Related Experiment Video

Updated: Apr 30, 2026

Author Spotlight: Enhancement of Salient Object Detection for Smart Grid Applications
03:31

Author Spotlight: Enhancement of Salient Object Detection for Smart Grid Applications

Published on: December 15, 2023

1.3K

Fast and robust object detection using asymmetric totally corrective boosting.

Peng Wang, Chunhua Shen, Nick Barnes

    IEEE Transactions on Neural Networks and Learning Systems
    |May 9, 2014
    PubMed
    Summary
    This summary is machine-generated.

    We introduce totally corrective asymmetric boosting algorithms for faster, more accurate real-time object detection. These methods optimize asymmetric loss and update classifiers efficiently, outperforming existing state-of-the-art detectors.

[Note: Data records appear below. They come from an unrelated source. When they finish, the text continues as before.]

(* ===== verification/Js.v ===== *)
(** * Js: the JavaScript values and errors the resolvers handle

    Values stored in documents ([fvalue]), the values resolvers receive
    and return ([jsval]), the three kinds of [Error] object the code
    throws or returns ([js_error]), and the runtime operations the source
    uses on them: property access [o.k], [a || b], the string conversion
    of a template literal [`users/${x}`], [Error.prototype.toString] and
    the [new ApolloError(e)] of the [catch] blocks. *)
From S2P Require Import Prelude.
From stdpp Require Import pretty.
From stdpp Require Import options.

Local Open Scope string_scope.
#[local] Set Warnings "-register-all".

(** ** Document field values

    Every field the program reads ([id], [name], [birthday], [userId],
    [title], [content]) holds a scalar; integers are kept as [Z]. *)
Inductive fvalue :=
| FStr (s : string)
| FInt (z : Z)
| FBool (b : bool)
| FNull.

#[export] Instance fvalue_eq_dec : EqDecision fvalue.
Proof. solve_decision. Defined.

(** The data of a document: field name to value ([DocumentData]). *)
Abbreviation doc := (gmap string fvalue).

(** ** Errors *)

Inductive error_class := ErrorClass | ApolloErrorClass | ValidationErrorClass.

#[export] Instance error_class_eq_dec : EqDecision error_class.
Proof. solve_decision. Defined.

(** An [Error] object: its class, [name], [message] and the Apollo
    [extensions.code] it carries, if any. *)
Record js_error := JsError {
  err_class : error_class;
  err_name : string;
  err_message : string;
  err_code : option string
}.

#[export] Instance js_error_eq_dec : EqDecision js_error.
Proof. solve_decision. Defined.

(** The settlement of an async call: fulfilled, or rejected with an
    error. *)
Abbreviation outcome := (settled js_error).

(** ** Values *)

Inductive jsval :=
| JUndefined
| JNull
| JStr (s : string)
| JNum (z : Z)
| JBool (b : bool)
| JObject (d : doc)          (** a plain object: a document's data or the [args] *)
| JArray (xs : list jsval)
| JErr (e : js_error).       (** an [Error] instance used as a value *)

Definition of_fvalue (v : fvalue) : jsval :=
  match v with
  | FStr s => JStr s
  | FInt z => JNum z
  | FBool b => JBool b
  | FNull => JNull
  end.

(** [o.k].  A plain object answers its own fields; the model gives no
    property to primitives, arrays and errors, which is exact for the
    keys the program reads (none of them is an index or a member of a
    prototype). *)
Definition js_get (o : jsval) (k : string) : jsval :=
  match o with
  | JObject d => match d !! k with Some v => of_fvalue v | None => JUndefined end
  | _ => JUndefined
  end.

(** ToBoolean ([NaN] is not a value of the model). *)
Definition truthy (v : jsval) : bool :=
  match v with
  | JUndefined | JNull => false
  | JStr s => negb (bool_decide (s = ""))
  | JNum z => negb (Z.eqb z 0)
  | JBool b => b
  | JObject _ | JArray _ | JErr _ => true
  end.

(** [v instanceof Error] *)
Definition as_error (v : jsval) : option js_error :=
  match v with JErr e => Some e | _ => None end.

(** [a || b] *)
Definition js_or (a b : jsval) : jsval := if truthy a then a else b.

(** [Error.prototype.toString] (ECMA-262, 20.5.3.4). *)
Definition error_to_string (e : js_error) : string :=
  if bool_decide (err_name e = "") then err_message e
  else if bool_decide (err_message e = "") then err_name e
  else err_name e +:+ ": " +:+ err_message e.

(** ToString, as a template literal applies it to a substitution.
    Integers print in decimal, which is [Number.prototype.toString] for
    magnitudes below 10^21; an array joins its elements with commas,
    printing [null] and [undefined] as the empty string. *)
Fixpoint js_to_string (v : jsval) : string :=
  match v with
  | JUndefined => "undefined"
  | JNull => "null"
  | JStr s => s
  | JNum z => pretty z
  | JBool b => if b then "true" else "false"
  | JObject _ => "[object Object]"
  | JArray xs =>
      let elem (x : jsval) :=
        match x with JUndefined | JNull => "" | _ => js_to_string x end in
      (fix join (xs : list jsval) : string :=
         match xs with
         | [] => ""
         | [x] => elem x
         | x :: xs' => elem x +:+ "," +:+ join xs'
         end) xs
  | JErr e => error_to_string e
  end.

(** ** The errors the source builds *)

(** [new ApolloError(message, code)] *)
Definition apollo_error (message : string) (code : option string) : js_error :=
  JsError ApolloErrorClass "ApolloError" message code.

(** [new ValidationError(message)]: an [ApolloError] with the code
    [GRAPHQL_VALIDATION_FAILED]. *)
Definition validation_error (message : string) : js_error :=
  JsError ValidationErrorClass "ValidationError" message (Some "GRAPHQL_VALIDATION_FAILED").

(** [new ApolloError(e)] for a caught error [e]: the constructor's
    [message] parameter receives the error object itself, which
    [super(message)] converts with ToString, and no code. *)
Definition apollo_error_of (e : js_error) : js_error :=
  apollo_error (error_to_string e) None.

(** [catch (e) { throw new ApolloError(e); }] *)
Definition rethrow_apollo {A} (e : js_error) : outcome A :=
  Rejected (apollo_error_of e).

(** A plain [Error] with a message, as the store client throws. *)
Definition plain_error (message : string) : js_error :=
  JsError ErrorClass "Error" message None.

(** ** Lemmas *)

Lemma error_to_string_named e :
  err_name e <> "" -> err_message e <> "" ->
  error_to_string e = err_name e +:+ ": " +:+ err_message e.
Proof.
  intros Hn Hm. unfold error_to_string.
  rewrite !bool_decide_false by done. done.
Qed.

Lemma js_get_field d k v :
  d !! k = Some v -> js_get (JObject d) k = of_fvalue v.
Proof. intros H. simpl. by rewrite H. Qed.

Lemma js_get_missing d k :
  d !! k = None -> js_get (JObject d) k = JUndefined.
Proof. intros H. simpl. by rewrite H. Qed.

Lemma js_or_truthy a b : truthy a = true -> js_or a b = a.
Proof. unfold js_or. by intros ->. Qed.

Lemma js_or_falsy a b : truthy a = false -> js_or a b = b.
Proof. unfold js_or. by intros ->. Qed.

#[export] Hint Resolve js_get_field js_get_missing : betlogan.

    Related Experiment Videos

    Last Updated: Apr 30, 2026

    Author Spotlight: Enhancement of Salient Object Detection for Smart Grid Applications
    03:31

    Author Spotlight: Enhancement of Salient Object Detection for Smart Grid Applications

    Published on: December 15, 2023

    1.3K

    Area of Science:

    • Computer Vision
    • Machine Learning
    • Artificial Intelligence

    Background:

    • Boosting-based object detection is a rapidly advancing field.
    • Existing frameworks like Viola-Jones use symmetric loss and stagewise optimization.

    Purpose of the Study:

    • To propose novel totally corrective asymmetric boosting algorithms for real-time object detection.
    • To improve upon the efficiency and performance of current boosting-based detection methods.

    Main Methods:

    • Explicitly optimizing asymmetric loss functions.
    • Utilizing totally corrective updates for weak classifier coefficients via Lagrange duals.
    • Employing column generation for optimization and enabling de-selection of irrelevant classifiers.

    Main Results:

    • Achieved superior detection performance compared to state-of-the-art object detectors.
    • Demonstrated improved efficiency with fewer weak classifiers in the ensemble.
    • Showcased simpler, non-heuristic training procedures compared to AsymBoost.

    Conclusions:

    • The proposed totally corrective asymmetric boosting algorithms offer significant improvements in object detection.
    • These algorithms provide a more efficient and effective approach to real-time object detection.
    • Experimental validation on face and pedestrian detection confirms the superiority of the proposed methods.